The attacks left 49 people dead and 20 seriously injured.
A man in his late 20s has been arrested and charged with murder.
“No human being with a heart would do this,” said Savr Alkiakei, Islamic Association of Sault Ste. Marie Imam, commenting on Friday’s attacks, speaking to SooToday.
“It was a shock for everyone. I can’t imagine how a person would do this. We’ve done nothing to him (Alkiakei said of the New Zealand attacker). This is Islamophobia, a stereotyping of Islam.”
“Only that man is responsible for this. We don’t generalize (against all non-Islamic people),” said mosque member Talip Jamacihan.
“I’m here to tell you as mayor of your community that I care and I’m glad that you’re safe here. Together we stand against what happened in New Zealand by promoting acceptance, tolerance, kindness and respect,” said Sault Mayor Christian Provenzano, addressing a group of worshippers at the mosque.
Provenzano drew attention to Muammar Amhalhal, 14, in attendance at the mosque Friday, who served as Mayor for a Day in 2016, in an initiative launched by Provenzano during his first year as mayor to encourage young people to get engaged in community leadership.

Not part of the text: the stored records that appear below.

Lemma update_bitmap_step nid set build fn :
  scan_step (fun _ => False) (fun n => n = nid /\ set = true) fn (update_free_nid_bitmap nid set build fn).
Proof.
  destruct (update_bitmap_frame nid set build fn) as (E1 & E2 & E3 & E4 & E5 & E6 & E7 & E8 & E9).
  split; rewrite ?E1, ?E5; try done.
  - by apply update_bitmap_wf.
  - intros; by left.
  - intros n Hn. destruct (E9 n Hn) as [[_ [H|(-> & -> & _)]]|[_ H]]; auto.
Qed.

(** [add_free_nid] while building. *)
Lemma add_free_step c nid update fn :
  scan_step (fun n => n = nid /\ cache_allows c n) (fun n => n = nid /\ update = true) fn
    (add_free_nid c nid true update fn).2.
Proof.
  unfold add_free_nid, __lookup_nat_cache, __lookup_free_nid_list. case_if; [reflexivity|].
  assert (Hins : cache_allows c nid ->
    scan_step (fun n => n = nid /\ cache_allows c n) (fun n => n = nid /\ update = true) fn
      (__insert_free_nid nid FREE_NID fn).2).
  { intros Hc. eapply scan_step_weaken; [| |by apply insert_step]; [by intros n ->|done]. }
  set (X := match nat_root c !! nid with Some _ => _ | None => _ end).
  assert (HX : scan_step (fun n => n = nid /\ cache_allows c n) (fun n => n = nid /\ update = true) fn X.2).
  { unfold X, cache_allows in *. destruct (nat_root c !! nid) as [ne|] eqn:Hc.
    - destruct (negb (get_nat_flag ne IS_CHECKPOINTED) || negb (ni_blk_addr ne =? NULL_ADDR)) eqn:Hf;
        [reflexivity|zbool].
      destruct (free_nid_root fn !! nid); [reflexivity|by apply Hins].
    - destruct (free_nid_root fn !! nid); [reflexivity|by apply Hins]. }
  destruct X as [ret fn1]. simpl in HX. destruct update; [|exact HX]. simpl negb. cbv iota.
  etrans; [exact HX|]. eapply scan_step_weaken; [| |apply update_bitmap_step]; [done|by intros n [-> _]].
Qed.
Definition flush_entry (to_journal : bool) (dst set : Z) (s : nat_state * free_nids) (nid : Z)
    : nat_state * free_nids :=
  let '(st, fn) := s in
  let st' := flush_entry_nat to_journal dst set st nid in
  match __lookup_nat_cache (nc st) nid with
  | None => (st', fn)
  | Some ne => (st', if ni_blk_addr ne =? NULL_ADDR then (add_free_nid (nc st') nid false true fn).2
                     else update_free_nid_bitmap nid false false fn)
  end.

(** The number of used entries of a NAT block, from entry [i] on. *)
Fixpoint count_valid (blk : list f2fs_nat_entry) (i : Z) (n : nat) (valid : Z) : Z :=
  match n with
  | O => valid
  | S n => count_valid blk (i + 1) n
             (if negb (ne_block_addr (zget raw_nat0 blk i) =? NULL_ADDR) then valid + 1 else valid)
  end.

Definition __update_nat_bits (nat_bits_flag : bool) (start_nid : Z) (blk : list f2fs_nat_entry)
    (bits : gset Z * gset Z) : gset Z * gset Z :=
  let nat_index := start_nid / NAT_ENTRY_PER_BLOCK in
  let '(empty, full) := bits in
  if negb (enabled_nat_bits nat_bits_flag None) then bits
  else
    let valid := if nat_index =? 0 then count_valid blk 1 454 1 else count_valid blk 0 455 0 in
    if valid =? 0 then ({[nat_index]} ∪ empty, full ∖ {[nat_index]})
    else if valid =? NAT_ENTRY_PER_BLOCK then (empty ∖ {[nat_index]}, {[nat_index]} ∪ full)
    else (empty ∖ {[nat_index]}, full ∖ {[nat_index]}).

Definition drop_empty_set (set : Z) (st : nat_state) : nat_state :=
  if set_cnt (nc st) set =? 0
  then set_nc (set_nat_set_root (delete set (nat_set_root (nc st))) (nc st)) st else st.

Definition set_list (c : cache) (set : Z) : list Z :=
  match nat_set_root c !! set with Some s => entry_list s | None => [] end.

Definition __flush_nat_entry_set (nat_bits_flag umount : bool) (s : flush_state) (set : Z) : flush_state :=
  let st := fs_nat s in
  let start_nid := set * NAT_ENTRY_PER_BLOCK in
  let to_journal := negb (enabled_nat_bits nat_bits_flag (Some umount) ||
                          negb (__has_cursum_space NAT_JOURNAL_ENTRIES (nj st) (set_cnt (nc st) set))) in
  let entries := set_list (nc st) set in
  let '(dst, st) := if to_journal then (0, st)
                    else let '(dst, a) := get_next_nat_page start_nid (na st) in (dst, set_na a st) in
  let '(st, fn) := foldl (flush_entry to_journal dst set) (st, fs_free s) entries in
  let '(empty, full) :=
    if to_journal then (empty_nat_bits s, full_nat_bits s)
    else __update_nat_bits nat_bits_flag start_nid (get_meta_page (na st) dst)
           (empty_nat_bits s, full_nat_bits s) in
  mk_flush (drop_empty_set set st) fn empty full.

Definition flush_nat_entries (nat_bits_flag umount : bool) (s : flush_state) : flush_state :=
  if negb (c_true (dirty_nat_cnt (nc (fs_nat s)))) then s
  else
    let '(st, fn) :=
      if enabled_nat_bits nat_bits_flag (Some umount) ||
         negb (__has_cursum_space NAT_JOURNAL_ENTRIES (nj (fs_nat s)) (dirty_nat_cnt (nc (fs_nat s))))
      then remove_nats_in_journal (fs_nat s, fs_free s) else (fs_nat s, fs_free s) in
    let sets := collect_sets (S (size (nat_set_root (nc st)))) (nc st) (MAX_NAT_JENTRIES (nj st)) 0 [] in
    foldl (__flush_nat_entry_set nat_bits_flag umount)
      (mk_flush st fn (empty_nat_bits s) (full_nat_bits s)) sets.

(** ** Lemmas: an entry becomes clean *)

Definition cleaned_entry (e e' : node_info) : Prop :=
  ni_nid e' = ni_nid e /\ raw_nat_from_node_info e' = raw_nat_from_node_info e /\
  is_dirty e' = false /\ get_nat_flag e' IS_CHECKPOINTED = true.

Lemma reset_cleaned e : cleaned_entry e (set_nat_flag IS_DIRTY false (nat_reset_flag e)).
Proof. unfold cleaned_entry, nat_reset_flag, is_dirty. autorewrite with nat. done. Qed.

Lemma clear_cache_dirty_wf c e nid :
  cache_wf c -> nat_root c !! nid = Some e -> is_dirty e = true ->
  let c' := __clear_nat_cache_dirty (NAT_BLOCK_OFFSET nid) (nat_reset_flag e) c in
  cache_wf c' /\
  (exists e', nat_root c' = <[nid := e']> (nat_root c) /\ cleaned_entry e e') /\
  (forall k, k <> NAT_BLOCK_OFFSET nid -> nat_set_root c' !! k = nat_set_root c !! k) /\
  (exists s s', nat_set_root c !! NAT_BLOCK_OFFSET nid = Some s /\
     nat_set_root c' !! NAT_BLOCK_OFFSET nid = Some s' /\ entry_list s' = unlink nid (entry_list s)) /\
  dirty_nids (nat_root c) = {[nid]} ∪ dirty_nids (nat_root c') /\ nid ∉ dirty_nids (nat_root c').
Proof.
  cbv zeta. intros Hwf He Hd. set (k := NAT_BLOCK_OFFSET nid).
  pose proof (cw_key _ _ Hwf nid e He) as Hkey. pose proof (reset_cleaned e) as Hcl.
  assert (Hrn : ni_nid (nat_reset_flag e) = nid) by (unfold nat_reset_flag; by autorewrite with nat).
  destruct (cw_set _ _ Hwf nid e He Hd) as [s Hs]. fold k in Hs.
  assert (Hbut : cache_wf_but (fun n => n = nid) c) by (by apply (cache_wf_weaken (fun _ => False))).
  destruct (nat_list_del_wf_but (fun n => n = nid) c nid eq_refl Hbut) as (Hwf1 & N1 & N2).
  unfold __clear_nat_cache_dirty. rewrite Hrn. set (c1 := nat_list_del nid c) in *.
  set (e' := set_nat_flag IS_DIRTY false (nat_reset_flag e)) in *.
  assert (Hroot1 : nat_root c1 = nat_root c) by done.
  assert (Hs1 : nat_set_root c1 !! k = Some (mk_set (unlink nid (entry_list s)) (entry_cnt s))).
  { unfold c1. rewrite nat_list_del_sets. case_decide; [by rewrite Hs|done]. }
  assert (Hother : forall k', k' <> k -> nat_set_root c1 !! k' = nat_set_root c !! k')
    by (intros k' Hk'; unfold c1; rewrite nat_list_del_sets; by case_decide).
  destruct Hcl as (C1 & C2 & C3 & C4). rewrite Hkey in C1.
  destruct (dirty_nids_add (<[nid := e']> (nat_root c)) nid e' e) as [Hdn Hdn']; [by rewrite lookup_insert_eq|done..|].
  pose proof (dirty_in_add (<[nid := e']> (nat_root c)) nid e' e) as Hdi.
  rewrite insert_insert_eq, (insert_id (nat_root c) nid e He) in Hdn, Hdi.
  clearbody e'. clearbody c1. rewrite <- Hroot1 in *.
  assert (Halt : forall k' s', alter (fun s0 => mk_set (entry_list s0) (entry_cnt s0 - 1)) k (nat_set_root c1) !! k' = Some s' ->
    exists s0, nat_set_root c1 !! k' = Some s0 /\ entry_list s' = entry_list s0 /\
      entry_cnt s' = entry_cnt s0 - if decide (k = k') then 1 else 0).
  { intros k' s'. destruct (decide (k = k')) as [<-|Hk].
    - rewrite lookup_alter_eq, Hs1. intros [= <-]. by eexists.
    - rewrite lookup_alter_ne by done. intros Hk'. exists s'. split; [done|]. split; [done|]. lia. }
  simpl. unfold put_nat. simpl. rewrite C1. split; [|split; [|split; [|split]]].
  - destruct Hwf1 as [W1 W2 W3 [W4 W4'] W5 W6 W7 W8]. split; simpl.
    + intros n e1. destruct (decide (n = nid)) as [->|Hn].
      * rewrite lookup_insert_eq. by intros [= <-].
      * rewrite lookup_insert_ne by done. apply W1.
    + intros n _. destruct (decide (n = nid)) as [->|Hn].
      * split; simpl.
        -- rewrite elem_of_snoc, lookup_insert_eq. split; [|by right]. intros _. by exists e'.
        -- intros k' s' Hk'. destruct (Halt k' s' Hk') as (s0 & Hs0 & -> & _). rewrite lookup_insert_eq.
           split; [by intros ?%(N2 k' s0 Hs0)|]. intros (_ & e1 & [= <-] & [? _]). congruence.
      * destruct (W2 n Hn) as [L1 L2]. split; simpl.
        -- rewrite elem_of_snoc, lookup_insert_ne, L1 by done. tauto.
        -- intros k' s' Hk'. destruct (Halt k' s' Hk') as (s0 & Hs0 & -> & _).
           rewrite lookup_insert_ne by done. by apply L2.
    + intros n e1 Hn He1. destruct (decide (n = nid)) as [->|Hnn].
      * rewrite lookup_insert_eq in Hn. congruence.
      * rewrite lookup_insert_ne in Hn by done. destruct (W3 n e1 Hn He1) as [s0 Hs0].
        destruct (decide (k = NAT_BLOCK_OFFSET n)) as [Hk|Hk].
        -- rewrite <- Hk, lookup_alter_eq, Hs1. by eexists.
        -- rewrite lookup_alter_ne by done. by eexists.
    + split; [by apply NoDup_snoc|]. intros k' s' Hk'.
      destruct (Halt k' s' Hk') as (s0 & Hs0 & -> & _). by eapply W4'.
    + intros k' s' n Hk'. destruct (Halt k' s' Hk') as (s0 & Hs0 & -> & _). by apply W5.
    + intros k' s' Hk'. destruct (Halt k' s' Hk') as (s0 & Hs0 & _ & ->).
      rewrite (W6 k' s0 Hs0). specialize (Hdi k'). rewrite lookup_insert_eq in Hdi.
      rewrite Hdi by done. fold k. repeat case_decide; lia || done.
    + rewrite W7, Hdn, size_insert_new by done. lia.
    + rewrite map_size_insert_Some by (by rewrite He). done.
  - eexists. split; [done|]. by split_and!; [congruence|..].
  - intros k' Hk'. rewrite lookup_alter_ne by done. by apply Hother.
  - exists s. eexists. split; [done|]. rewrite lookup_alter_eq, Hs1. simpl. by split.
  - done.
Qed.

(** ** Lemmas: NAT blocks *)

Definition pages_ok (a : nat_area) : Prop :=
  forall nid, nid_ok a nid -> zlen (get_current_nat_page a nid) = NAT_ENTRY_PER_BLOCK.

(** Two areas with the same content in the current copies. *)
Definition same_pages (a a' : nat_area) : Prop :=
  area_wf a' /\ (forall n, nid_ok a' n <-> nid_ok a n) /\
  forall n, get_current_nat_page a' n = get_current_nat_page a n.

Lemma get_meta_set a i blk k :
  get_meta_page (set_meta_page i blk a) k = if i =? k then blk else get_meta_page a k.
Proof.
  unfold get_meta_page, set_meta_page. simpl. destruct (Z.eqb_spec i k) as [->|H].
  - by rewrite lookup_insert_eq.
  - by rewrite lookup_insert_ne.
Qed.

(** Switching to the other copy of a block changes no entry. *)
Lemma next_page_same nid a :
  area_wf a -> nid_ok a nid ->
  let '(dst, a') := get_next_nat_page nid a in same_pages a a' /\ dst = current_nat_addr a' nid.
Proof.
  intros Hwf Hok. unfold get_next_nat_page. cbv zeta.
  set (dst := next_nat_addr a (current_nat_addr a nid)).
  set (a1 := set_meta_page dst (get_meta_page a (current_nat_addr a nid)) a).
  assert (Hwf1 : area_wf a1) by exact Hwf. assert (Hok1 : nid_ok a1 nid) by exact Hok.
  assert (Hpos : 0 <= NAT_BLOCK_OFFSET nid) by (apply Z.div_pos; [apply Hok|reflexivity]).
  assert (Hdst : dst = nat_copy a (NAT_BLOCK_OFFSET nid) (negb (nat_bit a nid))).
  { unfold dst. by rewrite current_nat_addr_copy, next_nat_addr_copy. }
  assert (Hcur : forall n, current_nat_addr (set_to_next_nat nid a1) n =
    nat_copy a (NAT_BLOCK_OFFSET n) (xorb (nat_bit a n) (NAT_BLOCK_OFFSET nid =? NAT_BLOCK_OFFSET n))).
  { intros n. rewrite current_nat_addr_copy. by rewrite nat_bit_flip. }
  split; [split; [|split]|].
  - destruct Hwf as [H1 H2]. split; [|done]. unfold set_to_next_nat, f2fs_change_bit. simpl.
    cbv zeta. by apply bytes_zset_u8.
  - intros n. unfold nid_ok. simpl. unfold f2fs_change_bit. cbv zeta. by rewrite zlen_zset.
  - intros n. unfold get_current_nat_page. rewrite Hcur.
    change (get_meta_page (set_to_next_nat nid a1)) with (get_meta_page a1). unfold a1.
    rewrite get_meta_set, Hdst. destruct (Z.eqb_spec (NAT_BLOCK_OFFSET nid) (NAT_BLOCK_OFFSET n)) as [Hb|Hb].
    + rewrite Hb, xorb_true_r. assert (Hbit : nat_bit a nid = nat_bit a n) by (unfold nat_bit; by rewrite Hb).
      by rewrite Hbit, Z.eqb_refl, !current_nat_addr_copy, Hb, Hbit.
    + rewrite xorb_false_r. case_if.
      * by apply nat_copy_inj in E as [? _].
      * by rewrite current_nat_addr_copy.
  - by rewrite Hcur, Z.eqb_refl, xorb_true_r.
Qed.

“He’s happy, positive and forward-looking with tremendous energy. He came to city hall and spent the day with me, he sat at my desk and opened the council meeting. The very first Mayor for a Day came from your community,” Provenzano told the audience gathered at the mosque.
“He has the potential to be the mayor of this city or any city he wants to be the mayor of in the future...in these difficult times I often find hope in our youth,” Provenzano said.
“They’re growing up in a different time and place that I believe and hope will be much more accepting. I’m hoping they will help us drive out the ignorance and hatred we’re seeing in the world.”
“I really want to let you know the harm and hate aimed at you in New Zealand will not be tolerated in this city,” Police Chief Hugh Stevenson said, adding he has ordered police patrols in the mosque area to be stepped up this weekend.
“We’re looking forward to working with you in building our country,” said Malcolm White, the city’s deputy CAO/city clerk, corporate services.
“We want to express our condolences to all of the people who have been affected by today’s loss,” Provenzano told SooToday.
“The city leadership and I thought it was important to reach out to the local Muslim community and express our solidarity, so we came by to the mosque just to stand with them and let them know they’re wanted here and welcome here as an important part of our community. We care about them.”
“It’s hard to understand these acts of violence. They’re incomprehensible. I think what’s important is that we focus on goodness and kindness and come together to help each other. I strongly believe there’s a lot more goodness in the world than hatred, and we have to focus on that and build on it,” Provenzano said.
“This was a terrorist attack, and we’re very grateful to our mayor, police chief and city clerk for coming here and supporting us. It was wonderful for them to come here,” Alkiakei said.
“We need justice, not for us, but for every human being.”